Liquidity and Capital Resources

Our liquidity position, as measured by cash and cash equivalents and investments decreased by $47.6 million between December 31, 2024 and September 30, 2025, which was largely attributable to cash expended for investing activities, capital expenditures and share repurchases exceeding our cash provided by operations during the nine months ended September 30, 2025. Our unrestricted cash and cash equivalents and investments were $277.0 million and $324.6 million at September 30, 2025 and December 31, 2024, respectively.

4


Grand Canyon Education, Inc. Reports Third Quarter 2025 Results and Full Year Outlook 2025

2025 Outlook

Q4 2025:

Service revenue of between $305.0 million and $310.0 million;
Operating margin of between 35.1% and 35.8%;
Effective tax rate of 22.8%;
Diluted EPS of between $3.07 and $3.18; and
27.7 million diluted shares.

The diluted EPS guidance includes non-cash amortization of intangible assets net of taxes of $1.6 million, which equates to a $0.06 impact on diluted EPS. Thus, as adjusted, non-GAAP diluted income per share of between $3.13 and $3.24.

Full Year 2025:

Service revenue of between $1,103.0 million and $1,108.0 million;
Operating margin of between 24.0% and 24.3%;
Effective tax rate of 22.9%;
Diluted EPS between $7.66 and $7.77; and
28.0 million diluted shares.

The diluted EPS guidance includes non-cash amortization of intangible assets net of taxes of $6.6 million, $29.2 million reserve for litigation, $1.9 million for lease termination and impairment costs, $0.2 million for severance costs and $0.4 million for loss on disposal of assets, which equates to a $1.36 impact on diluted EPS. Thus, as adjusted, non-GAAP diluted income per share of between $9.02 and $9.13.

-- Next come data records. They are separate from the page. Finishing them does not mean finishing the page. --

(** ** The result *)
Definition describe (it : WeightedLbItem) (d : nat) : WeightedLbAssignment :=
  mkAssign (it_id it) (it_owner it) (targets !!! d) (max0 (it_weight it)) (max0 (it_secondary it)).
Lemma assignments_all its asg : length its = length asg -> assignments targets its (Some <$> asg) = Some (zip_with describe its asg).
Proof. revert asg. induction its as [|it its IH]; intros [|d asg] Hl; try done. cbn. by rewrite IH by (by injection Hl). Qed.
Lemma incumbent_spec i its p inc : its = drop i items -> plan_ok p -> filled_to i (fun it => target_index targets (it_owner it)) (destination p) ->
  incumbent targets i its p = Some inc -> plan_ok inc /\
  forall k it, items !! k = Some it -> destination inc !! k = Some (target_index targets (it_owner it)) /\
    ((i <= k)%nat -> is_Some (target_index targets (it_owner it))).
Proof.
  revert i p. induction its as [|it its IH]; intros i p Hd Hp Hf; cbn [incumbent].
  - intros [= <-]. split; [done|]. intros k it Hk. pose proof (lookup_lt_Some _ _ _ Hk). apply (f_equal length) in Hd. rewrite length_drop in Hd. cbn in Hd.
    split; [|lia]. rewrite (Hf k it Hk), decide_True by lia. done.
  - symmetry in Hd. apply drop_lookup_cons in Hd as [Ei Hd]. symmetry in Hd.
    destruct (target_index targets (it_owner it)) as [d|] eqn:Et; [|done]. rewrite some_bind. intros H.
    destruct (filled_to_place i _ p it d Hp Ei Hf Et (target_index_lt _ _ Et)) as (Hp1 & Hf1 & _).
    destruct (IH (S i) _ Hd Hp1 Hf1 H) as [H1 H2]. split; [done|]. intros k it' Hk. destruct (H2 k it' Hk) as [H3 H4]. split; [done|]. intros Hik.
    destruct (decide (k = i)) as [->|]; [|apply H4; lia]. rewrite Ei in Hk. injection Hk as <-. by rewrite Et.
Qed.
Lemma all_some (dest : list (option nat)) : (forall k, (k < length dest)%nat -> exists d, dest !! k = Some (Some d)) -> exists asg, dest = Some <$> asg.
Proof.
  induction dest as [|e dest IH]; intros H; [by exists []|]. destruct (H 0%nat ltac:(cbn; lia)) as [d [= ->]].
  destruct IH as [asg ->]; [intros k Hk; apply (H (S k)); cbn; lia|]. by exists (d :: asg).
Qed.
Lemma within_spec p t : plan_ok p -> within items targets (count p) = true -> (t < length targets)%nat -> low <= cnt t (destination p) <= high.
Proof.
  intros [Hc _ _] Hw Ht. unfold within in Hw. rewrite forallb_forall in Hw. specialize (Hw (cnt t (destination p))).
  rewrite andb_true_iff, !negb_true_iff, !Z.ltb_ge in Hw. apply Hw. rewrite Hc. apply list_elem_of_In, list_elem_of_fmap. exists t. split; [done|]. apply elem_of_seq. lia.
Qed.
Lemma balanced_plan p dest : plan_ok p -> within items targets (count p) = true -> destination p = dest ->
  (forall k it, items !! k = Some it -> exists d, dest !! k = Some (Some d) /\ (it_pinned it = true -> target_index targets (it_owner it) = Some d)) ->
  exists asg, balanced items targets asg /\ dest = Some <$> asg.
Proof.
  intros Hp Hw <- H. destruct (all_some (destination p)) as [asg E].
  { intros k Hk. rewrite (po_length _ Hp) in Hk. destruct (lookup_lt_is_Some_2 items k Hk) as [it Ei]. destruct (H k it Ei) as (d & Hd & _). by exists d. }
  exists asg. split; [|done]. split.
  - by rewrite <- (po_length _ Hp), E, length_fmap.
  - apply Forall_forall. intros d Hd. apply (po_target _ Hp). rewrite E. by apply list_elem_of_fmap_2.
  - intros i it d Ei Ed Epin. destruct (H i it Ei) as (d' & Hd' & Hpin). rewrite E, list_lookup_fmap, Ed in Hd'. injection Hd' as <-. by apply Hpin.
  - intros t Ht. cbv zeta. pose proof share_bounds as (<- & <- & _). rewrite <- E. by apply within_spec.
Qed.
Lemma pinned_start : at_most_high (empty_plan items targets) /\ filled_to 0 pin (destination (empty_plan items targets)).
Proof.
  split.
  - intros t Ht. unfold empty_plan. cbn [destination]. rewrite cnt_none. pose proof share_bounds. lia.
  - intros k it Hk. cbn. rewrite lookup_replicate_2 by (by eapply lookup_lt_Some). done.
Qed.
Lemma prefer_incumbent_balanced p : plan_ok p -> within items targets (count p) = true ->
  (forall k it, items !! k = Some it -> exists d, destination p !! k = Some (Some d) /\ (it_pinned it = true -> target_index targets (it_owner it) = Some d)) ->
  exists asg, balanced items targets asg /\ destination (prefer_incumbent items targets p) = Some <$> asg.
Proof.
  intros Hp Hw Hd. unfold prefer_incumbent. destruct (incumbent targets 0 items (empty_plan items targets)) as [inc|] eqn:Einc; [|by apply (balanced_plan p)].
  destruct (within items targets (count inc) && _ && _) eqn:Ec; [|by apply (balanced_plan p)]. apply andb_prop in Ec as [[Hwi _]%andb_prop _]. cbn [destination].
  destruct (incumbent_spec 0 items (empty_plan items targets) inc eq_refl empty_plan_ok) as [Hpi Hi]; [|done|].
  { intros k it Hk. cbn. rewrite lookup_replicate_2 by (by eapply lookup_lt_Some). done. }
  apply (balanced_plan inc); [done..|]. intros k it Hk. destruct (Hi k it Hk) as [H1 H2]. destruct (H2 ltac:(lia)) as [d Hdk]. exists d. by rewrite H1, Hdk.
Qed.
Lemma order_free p : filled_to (length items) pin (destination p) -> forall o, o ∈ order items -> destination p !! o = Some None.
Proof. intros Hf o (it & Ei & Epin)%order_in. rewrite (Hf o it Ei), decide_True by (by eapply lookup_lt_Some). unfold pin. by rewrite Epin. Qed.
Lemma rest_assigned p p' : plan_ok p -> filled_to (length items) pin (destination p) ->
  (forall k it, (0 <= k)%nat -> items !! k = Some it -> it_pinned it = true -> is_Some (target_index targets (it_owner it))) ->
  place_rest items targets (order items) p = Some p' ->
  forall k it, items !! k = Some it -> exists d, destination p' !! k = Some (Some d) /\ (it_pinned it = true -> target_index targets (it_owner it) = Some d).
Proof.
  intros Hp Hf Hk E k it Ei. destruct (place_rest_sound _ p p' Hp order_nodup (order_free p Hf) E) as (_ & Hkeep & Hall). destruct (it_pinned it) eqn:Epin.
  - destruct (Hk k it ltac:(lia) Ei Epin) as [d Hd]. exists d. split; [|done]. apply Hkeep.
    rewrite (Hf k it Ei), decide_True by (by eapply lookup_lt_Some). unfold pin. by rewrite Epin, Hd.
  - destruct (Hall k) as [d Hd]; [apply order_in; by exists it|]. by exists d.
Qed.
Lemma partition_sound out : weighted_lb_partition items targets = Some out -> exists asg, balanced items targets asg /\ out = zip_with describe items asg.
Proof.
  unfold weighted_lb_partition. rewrite (proj2 (Z.eqb_neq T 0)) by lia. destruct pinned_start as [Hm0 Hf0].
  destruct (place_pinned items targets 0 items (empty_plan items targets)) as [p|] eqn:E1; [|done]. rewrite some_bind.
  destruct (place_pinned_sound 0 items _ p eq_refl empty_plan_ok Hm0 Hf0 E1) as (Hp & Hm & Hf & Hk).
  destruct (place_rest items targets (order items) p) as [p'|] eqn:E2; [|done]. rewrite some_bind.
  pose proof (order_free p Hf) as Hfree.
  destruct (place_rest_sound _ p p' Hp order_nodup Hfree E2) as (Hp' & _).
  destruct (within items targets (count p')) eqn:Ew; cbn [negb]; [|done].
  destruct (prefer_incumbent_balanced p' Hp' Ew) as (asg & Hb & ->).
  { by apply (rest_assigned p p'). }
  rewrite assignments_all by (symmetry; apply Hb). intros [= <-]. by exists asg.
Qed.
Lemma partition_complete asg : balanced items targets asg -> weighted_lb_partition items targets <> None.
Proof.
  intros Hb. unfold weighted_lb_partition. rewrite (proj2 (Z.eqb_neq T 0)) by lia. destruct pinned_start as [Hm0 Hf0].
  destruct (place_pinned_complete asg 0 items _ Hb eq_refl empty_plan_ok Hf0) as [p E1]. rewrite E1, some_bind.
  destruct (place_pinned_sound 0 items _ p eq_refl empty_plan_ok Hm0 Hf0 E1) as (Hp & Hm & Hf & Hk).
  pose proof (order_free p Hf) as Hfree.
  pose proof (nsome_pins p Hp Hf) as Hn. specialize (Hn ltac:(intros it [k Hit]%list_elem_of_lookup ?; by apply (Hk k it); [lia|..])).
  destruct (place_rest_complete _ p Hp Hm order_nodup Hfree Hn) as (p' & E2 & Hp' & Hm' & Hl'); [pose proof (lack_bound asg p Hb Hp Hf); lia|].
  rewrite E2, some_bind. assert (within items targets (count p') = true) as Hw.
  { unfold within. apply forallb_forall. intros c Hc. rewrite (po_count _ Hp') in Hc. apply list_elem_of_In, list_elem_of_fmap in Hc as (t & -> & Ht%elem_of_seq).
    pose proof (Hm' t ltac:(lia)). pose proof (Hl' t ltac:(lia)). by rewrite (proj2 (Z.ltb_ge _ _)), (proj2 (Z.ltb_ge _ _)) by lia. }
  rewrite Hw. cbn [negb].
  destruct (prefer_incumbent_balanced p' Hp' Hw) as (asg' & Hb' & ->).
  { by apply (rest_assigned p p'). }
  by rewrite assignments_all by (symmetry; apply Hb').
Qed.
End PartitionProof.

Forward-Looking Statements

This news release contains “forward-looking statements” within the meaning of federal securities laws which includes information relating to future events, future financial performance, strategies expectations, competitive environment, regulation, and availability of resources. These forward-looking statements include, without limitation, statements regarding: proposed new programs; whether regulatory, economic, or business developments or other matters may or may not have a material adverse effect on our financial position, results of operations, or liquidity; projections, predictions, expectations, estimates, and forecasts as to our business, financial and operating results, and future economic performance; and management’s goals and objectives and other similar expressions concerning matters that are not historical facts. Words such as “may,” “should,” “could,” “would,” “predicts,” “potential,” “continue,” “expects,” “anticipates,” “future,” “intends,” “plans,” “believes,” “estimates” and similar expressions, the negative of these expressions, as well as statements in future tense, identify forward-looking statements.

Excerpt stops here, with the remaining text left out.